My daughter was so excited she was practically vibrating.  As with any special occasion, the R.A. looked bewildered yet irritated.  Originally, the R.A. was supposed to be a pirate but unfortunately his pirate hat was lost in the "Great Vomit Escapade of the Unscary Movie" event at his sister's school. By lost I mean that he threw up all over it and I didn't feel like schlepping it and a vomit covered R.A. through the parking lot so I tossed it in the school trash.  Therefore my husband dragged out last year's Thomas the Tank Engine costume.  Bemused, the R.A. permitted us to drape it over him.  When I walked him to the front door, he balked.  "Outside?  You're making me go outside -into the wild?  But it's cold and there's no black Sharpie markers out there.  There's also fresh air and you know it makes me sick."  As I walked down the front steps with him, he did try and run back into the house a couple of times.  Of course my husband decided now would be the perfect time to get some photos of the children in their costumes.  During the photo shoot I had the happy task of wrangling with the R.A.  Any time I let go of his hand he would bolt and attempt to escape into the house while hollering, "No, please!  House, please!" It was sort of like a reverse prison break.

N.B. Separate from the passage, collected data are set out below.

(** ** C10: the encoder's latents are non-negative *)

(** C10.  Every component of every latent the encoder returns is
    non-negative, whatever the parameters and the input.  Hence frame [0]
    of the rollout of a valid batch and every target representation are
    non-negative.  The predicted frames are not constrained: with zero
    weights and bias [-1] in the last layer of the predictor, frame [1] of
    the rollout of the zero batch is [-1] in all 256 components. *)
Theorem encoder_latents_nonneg :
  (forall (e : Encoder) x y,
     Encoder_forward e x = Some y -> Forall (Forall (fun r => 0 <= r)) y)
  /\ (forall self grad_enabled states actions B T C H W,
        dims_ok self = true ->
        batch_valid self states actions = true ->
        states_shape states = (B, T, C, H, W) ->
        exists predictions,
          forward self grad_enabled states actions = Some predictions /\
          Forall (Forall (fun r => 0 <= r)) (frame 0 (value predictions)))
  /\ (forall self states targets,
        get_target_representations self states = Some targets ->
        Forall (Forall (Forall (fun r => 0 <= r))) (value targets))
  /\ (exists predictions,
        forward negative_bias_model true example_states example_actions
          = Some predictions /\
        frame 1 (value predictions) = [repeat (-1) 256]).
Proof.
  split; [|split; [|split]].
  - intros e x y. apply Encoder_forward_nonneg.
  - intros self ge states actions B T C H W Hd Hb Hs.
    destruct (forward_exact self ge states actions Hd Hb Hs)
      as (enc & lats & Eenc & Llen & HL & Lchain & Hfw).
    eexists. split; [apply Hfw; reflexivity|]. cbn [value].
    rewrite frame_cat_dim1.
    + cbn [nth]. eapply Encoder_forward_nonneg; eauto.
    + eapply Forall_impl; [|exact HL]. cbv beta. intros l [E _]. exact E.
    + simpl. lia.
  - intros self states targets E. unfold get_target_representations in E.
    destruct (states_shape states) as [[[[B T] C] H] W].
    destruct (Encoder_forward (target_encoder self) (concat (states_data states)))
      as [enc|] eqn:Eenc; [|discriminate].
    cbn [bind] in E. destruct (B * T =? 0)%nat; [discriminate|].
    injection E as <-. cbn [value]. apply chunks_Forall.
    eapply Encoder_forward_nonneg; eauto.
  - assert (Hd : dims_ok negative_bias_model = true) by (lazy; reflexivity).
    assert (Hb : batch_valid negative_bias_model example_states example_actions = true)
      by (lazy; reflexivity).
    destruct (@forward_exact negative_bias_model true example_states example_actions
                1 2 2 65 65 Hd Hb eq_refl)
      as (enc & lats & Eenc & Llen & HL & Lchain & Hfw).
    eexists. split; [apply Hfw; reflexivity|]. cbn [value].
    rewrite frame_cat_dim1.
    2:{ eapply Forall_impl; [|exact HL]. cbv beta. intros l [E _]. exact E. }
    2:{ simpl. rewrite Llen. lia. }
    cbn [nth].
    assert (H01 : (0 < 2 - 1)%nat) by (simpl; lia).
    specialize (Lchain 0%nat H01). cbn [nth] in Lchain.
    assert (Hy : Forall (Forall (fun v => v = -1)) (nth 0 lats [])).
    { eapply Predictor_zero_weights; [| |exact Lchain].
      - change (Forall (fun w => w = 0) (map (fun _ : nat => 0) (seq 0 (256 * 256)))).
        apply Forall_forall. intros w Hw. apply in_map_iff in Hw as (? & <- & _).
        reflexivity.
      - intros o Ho.
        change (nth o (map (fun _ : nat => -1) (seq 0 256)) 0 = -1).
        change (o < 256)%nat in Ho.
        rewrite nth_indep with (d' := (fun _ : nat => -1) 0%nat)
          by (now rewrite length_map, length_seq).
        now rewrite (map_nth (fun _ : nat => -1)). }
    pose proof (Forall_inv_tail HL) as HL'.
    destruct lats as [|y lats']; [discriminate Llen|]. cbn [nth] in *.
    pose proof (Forall_inv HL') as [Ly Fy]. cbv beta in Ly, Fy.
    destruct y as [|row [|row' y']]; try discriminate Ly.
    f_equal.
    pose proof (Forall_inv Hy) as Hrow. pose proof (Forall_inv Fy) as Lrow.
    cbv beta in Hrow, Lrow. change (repr_dim negative_bias_model) with 256%nat in Lrow.
    rewrite <- Lrow. clear - Hrow.
    induction Hrow as [|v row Hv Hrow IH]; simpl; auto. f_equal; assumption.
Qed.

Off my friend and I went with the children to trick or treat, the R.A. bitching the entire time.   It wasn't screaming or shrieking.  It was sort of like a whiny yowl or a yowling whine. "Yowl, yowl, whine, yowl, whine, whine, bitch, yowl, whine, bitch, bitch, chin, chin, caterwaul."  Loosely translated: "This is so stupid!  I can't believe you are dragging me outside in practically subzero temperatures in this ridiculous get up!  I believe this is a clear violation of the Geneva Convention!  As the Kitchen God is my witness you will be among the first vaporized when the invasion comes.  And believe you me, it's coming!"  Gamely, we soldiered on, me half dragging the R.A.  I don't think the kid paused for breath.  He consistently maintained the yowling whine the entire time.  We would walk/drag up someone's driveway, up their stairs, ring the bell, receive the candy, stumble back down the stairs, walk/drag down the driveway, and head back on the road - all accompanied by the R.A.'s Halloween soundtrack of  "Yowl, yowl, whine, yowl, whine, whine, bitch, yowl, whine, bitch, bitch, chin, chin, caterwaul."   For the neighbors that knew us I just yelled "thank you" over the yowling and shrugged as if to say, "Well, you know the R.A."  For those neighbors that didn't know us (and often stood frozen in their doorways, clasping their bowls of candy in shock) I hollered, "He has autism.  I think he's having a bit of a hard time with the whole trick or treating thing," and then I smiled sheepishly as if to say, "Kids do the darnedest things, huh?"  I did not get any smiles back.

The R.A. was so infuriated with the whole exercise that when we would get to the neighbor's door, I would have to lift his arm that was grasping his Thomas Halloween bucket so that the person could put the candy in.  Often this was an awkward moment as the R.A. would energetically resist me and the neighbor would stand there with her hand suspended in midair, not sure what to do as not only had she never seen a child so resistant to candy but never seen a parent force a child to accept it.  During one such instance I stammered, "Take it.  It's not like she's trying to kill you or something."  I guess the only word to describe my neighbor's expression is horrified.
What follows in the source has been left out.